**TASK:** All lines up to and including the one that contains "(** [timeout.lap()] *)" are to be transcribed exactly, starting from the first line of the records.

**Collected data:**
(** A property of the world that every operation keeps, except possibly
    the sending of a frame ([Words]). *)
Record calm {W : Type} {TW : Transport W} (P : W → Prop) : Prop := {
  calm_sendTo addr len w : P w → P (sock_sendTo (Wild addr len) w);
  calm_ackTo d w : P w → P (sock_ackTo d w);
  calm_poll w : P w → P (sock_pollRecvFrom w).2;
  calm_recv n w ws w' : P w → sock_recvFrom n w = Some (ws, w') → P w';
  calm_clock w : P w → P (clock w).2
}.

(** ** The call sites of the source *)

Section calls.
Context {W : Type} {TW : Transport W} {PF : Platform}.

(** [sock.sendTo((char* )message, len)]: reads [len] bytes of the array. *)
Definition sendTo_array (message : list Z) (len : Z) : prog W unit :=
  if (words_of len <=? length message)%nat
  then act (sock_sendTo (Words (take (words_of len) message)))
  else fail (OutOfBounds (Z.of_nat (length message))).

(** [sock.sendTo((char* )v, len)] with [v] an [int]: the integer is used
    as the address of the bytes to send. *)
Definition sendTo_addr (v : Z) (len : Z) : prog W unit :=
  act (sock_sendTo (Wild v len)).

(** [sock.ackTo((char* )&v, sizeof(int))] *)
Definition ackTo_int (v : Z) : prog W unit :=
  act (sock_ackTo (Words [v])).

(** [sock.pollRecvFrom()] *)
Definition pollRecvFrom : prog W Z := ask sock_pollRecvFrom.

(** [sock.recvFrom((char* )message, len)]: the array after the call. *)
Definition recvFrom_array (message : list Z) (len : Z) : prog W (list Z) :=
  ws ← await (sock_recvFrom (words_of len));
  checked (OutOfBounds (Z.of_nat (length message))) (blit ws message).

(** [sock.recvFrom((char* )&x, sizeof(int))]: the variable after the call;
    [x] keeps its old value, possibly indeterminate, when the datagram is
    empty. *)
Definition recvFrom_int (x : option Z) : prog W (option Z) :=
  ws ← await (sock_recvFrom (words_of sizeof_int));
  mret (match ws with v :: _ => Some v | [] => x end).

(** ** The timer *)

(** A [Timer] remembers when it was started. *)
Record Timer : Type := { startTime : Z }.

(** [timeout.start()] *)
Definition timer_start : prog W Timer :=
  t ← ask clock; mret {| startTime := t |}.

(** [timeout.lap()] *)
Definition timer_lap (tm : Timer) : prog W Z :=
  t ← ask clock; mret (t - startTime tm).

(** ** What the call sites do *)

Lemma sendTo_array_run message len w :
  (words_of len ≤ length message)%nat →
  sendTo_array message len w = Done tt (sock_sendTo (Words (take (words_of len) message)) w).
Proof. intros Hle. unfold sendTo_array. by apply Nat.leb_le in Hle as ->. Qed.

Lemma sendTo_array_fault message len w :
  (length message < words_of len)%nat →
  sendTo_array message len w = Fault (OutOfBounds (Z.of_nat (length message))) w.
Proof. intros Hlt. unfold sendTo_array. by apply Nat.leb_gt in Hlt as ->. Qed.

Lemma sendTo_array_not_blocked message len w : ¬ is_blocked (sendTo_array message len w).
Proof. unfold sendTo_array. case_match; simpl; tauto. Qed.

Lemma pollRecvFrom_run w :
  pollRecvFrom w = Done (sock_pollRecvFrom w).1 (sock_pollRecvFrom w).2.
Proof. done. Qed.

Lemma timer_start_run w : timer_start w = Done {| startTime := (clock w).1 |} (clock w).2.
Proof. done. Qed.

Lemma timer_lap_run tm w : timer_lap tm w = Done ((clock w).1 - startTime tm) (clock w).2.
Proof. done. Qed.

Lemma recvFrom_int_run x n w ws w' :
  words_of sizeof_int = n → sock_recvFrom n w = Some (ws, w') →
  recvFrom_int x w = Done (match ws with v :: _ => Some v | [] => x end) w'.
Proof. intros <- Hr. unfold recvFrom_int. prog_simp. by rewrite Hr. Qed.

Lemma recvFrom_int_blocked x w :
  sock_recvFrom (words_of sizeof_int) w = None → recvFrom_int x w = Blocked w.
Proof. intros Hr. unfold recvFrom_int. prog_simp. by rewrite Hr. Qed.

Lemma recvFrom_array_run message len w ws w' message' :
  sock_recvFrom (words_of len) w = Some (ws, w') → blit ws message = Some message' →
  recvFrom_array message len w = Done message' w'.
Proof. intros Hr Hb. unfold recvFrom_array. prog_simp. by rewrite Hr, Hb. Qed.

Lemma recvFrom_array_blocked message len w :
  sock_recvFrom (words_of len) w = None → recvFrom_array message len w = Blocked w.
Proof. intros Hr. unfold recvFrom_array. prog_simp. by rewrite Hr. Qed.

Lemma sendTo_array_inv message len w u w' :
  sendTo_array message len w = Done u w' →
  (words_of len ≤ length message)%nat ∧
  w' = sock_sendTo (Words (take (words_of len) message)) w.
Proof.
  unfold sendTo_array. destruct (Nat.leb_spec (words_of len) (length message)); [|done].
  by intros [= <-].
Qed.

Lemma recvFrom_int_inv x w r w' :
  recvFrom_int x w = Done r w' →
  ∃ ws, sock_recvFrom (words_of sizeof_int) w = Some (ws, w') ∧
        r = match ws with v :: _ => Some v | [] => x end.
Proof. unfold recvFrom_int. intros Hrun. prog_inv. eauto. Qed.

Lemma recvFrom_array_inv message len w message' w' :
  recvFrom_array message len w = Done message' w' →
  ∃ ws, sock_recvFrom (words_of len) w = Some (ws, w') ∧ blit ws message = Some message'.
Proof. unfold recvFrom_array. intros Hrun. prog_inv. eauto. Qed.

Lemma timer_start_inv w tm w' :
  timer_start w = Done tm w' → tm = {| startTime := (clock w).1 |} ∧ w' = (clock w).2.
Proof. by intros [= <- <-]. Qed.

Lemma timer_lap_inv tm w t w' :
  timer_lap tm w = Done t w' → t = (clock w).1 - startTime tm ∧ w' = (clock w).2.
Proof. by intros [= <- <-]. Qed.

Lemma pollRecvFrom_inv w n w' :
  pollRecvFrom w = Done n w' → n = (sock_pollRecvFrom w).1 ∧ w' = (sock_pollRecvFrom w).2.
Proof. by intros [= <- <-]. Qed.

(** After a successful poll the receive that follows returns. *)
Lemma recvFrom_int_after_poll `{!TransportLaws W} x w :
  0 < (sock_pollRecvFrom w).1 → returns (recvFrom_int x (sock_pollRecvFrom w).2).
Proof.
  intros Hp. destruct (poll_ready w (words_of sizeof_int) Hp) as [[ws w'] Hr].
  by erewrite recvFrom_int_run.
Qed.

(** *** Stable properties are invariants of every call *)

Lemma stable_calm (P : W → Prop) : stable P → calm P.
Proof. intros [Hs Ha Hp Hr Hc]. split; [intros; apply Hs|..]; done. Qed.

Section calm_calls.
Context (P : W → Prop) (HP : calm P).

Lemma preserves_sendTo_addr v len : preserves P (sendTo_addr v len).
Proof. apply preserves_act. intros. by apply calm_sendTo. Qed.

Lemma preserves_ackTo_int v : preserves P (ackTo_int v).
Proof. apply preserves_act. intros. by apply calm_ackTo. Qed.

Lemma preserves_pollRecvFrom : preserves P pollRecvFrom.
Proof. apply preserves_ask. intros. by apply calm_poll. Qed.

Lemma preserves_recv n : preserves P (await (sock_recvFrom n)).
Proof. apply preserves_await. intros w ws w' Hw Hr. by eapply calm_recv. Qed.

Lemma preserves_recvFrom_array message len : preserves P (recvFrom_array message len).
Proof.
  apply preserves_bind; [apply preserves_recv|]. intros. apply preserves_checked.
Qed.

Lemma preserves_recvFrom_int x : preserves P (recvFrom_int x).
Proof. apply preserves_bind; [apply preserves_recv|]. intros. apply preserves_ret. Qed.

Lemma preserves_timer_start : preserves P timer_start.
Proof.
  apply preserves_bind; [|intros; apply preserves_ret].
  apply preserves_ask. intros. by apply calm_clock.
Qed.

Lemma preserves_timer_lap tm : preserves P (timer_lap tm).
Proof.
  apply preserves_bind; [|intros; apply preserves_ret].
  apply preserves_ask. intros. by apply calm_clock.
Qed.

End calm_calls.

Section stable_calls.
Context (P : W → Prop) (HP : stable P).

**TASK RESPONSE:**
(** A property of the world that every operation keeps, except possibly
    the sending of a frame ([Words]). *)
Record calm {W : Type} {TW : Transport W} (P : W → Prop) : Prop := {
  calm_sendTo addr len w : P w → P (sock_sendTo (Wild addr len) w);
  calm_ackTo d w : P w → P (sock_ackTo d w);
  calm_poll w : P w → P (sock_pollRecvFrom w).2;
  calm_recv n w ws w' : P w → sock_recvFrom n w = Some (ws, w') → P w';
  calm_clock w : P w → P (clock w).2
}.

(** ** The call sites of the source *)

Section calls.
Context {W : Type} {TW : Transport W} {PF : Platform}.

(** [sock.sendTo((char* )message, len)]: reads [len] bytes of the array. *)
Definition sendTo_array (message : list Z) (len : Z) : prog W unit :=
  if (words_of len <=? length message)%nat
  then act (sock_sendTo (Words (take (words_of len) message)))
  else fail (OutOfBounds (Z.of_nat (length message))).

(** [sock.sendTo((char* )v, len)] with [v] an [int]: the integer is used
    as the address of the bytes to send. *)
Definition sendTo_addr (v : Z) (len : Z) : prog W unit :=
  act (sock_sendTo (Wild v len)).

(** [sock.ackTo((char* )&v, sizeof(int))] *)
Definition ackTo_int (v : Z) : prog W unit :=
  act (sock_ackTo (Words [v])).

(** [sock.pollRecvFrom()] *)
Definition pollRecvFrom : prog W Z := ask sock_pollRecvFrom.

(** [sock.recvFrom((char* )message, len)]: the array after the call. *)
Definition recvFrom_array (message : list Z) (len : Z) : prog W (list Z) :=
  ws ← await (sock_recvFrom (words_of len));
  checked (OutOfBounds (Z.of_nat (length message))) (blit ws message).

(** [sock.recvFrom((char* )&x, sizeof(int))]: the variable after the call;
    [x] keeps its old value, possibly indeterminate, when the datagram is
    empty. *)
Definition recvFrom_int (x : option Z) : prog W (option Z) :=
  ws ← await (sock_recvFrom (words_of sizeof_int));
  mret (match ws with v :: _ => Some v | [] => x end).

(** ** The timer *)

(** A [Timer] remembers when it was started. *)
Record Timer : Type := { startTime : Z }.

(** [timeout.start()] *)
Definition timer_start : prog W Timer :=
  t ← ask clock; mret {| startTime := t |}.

(** [timeout.lap()] *)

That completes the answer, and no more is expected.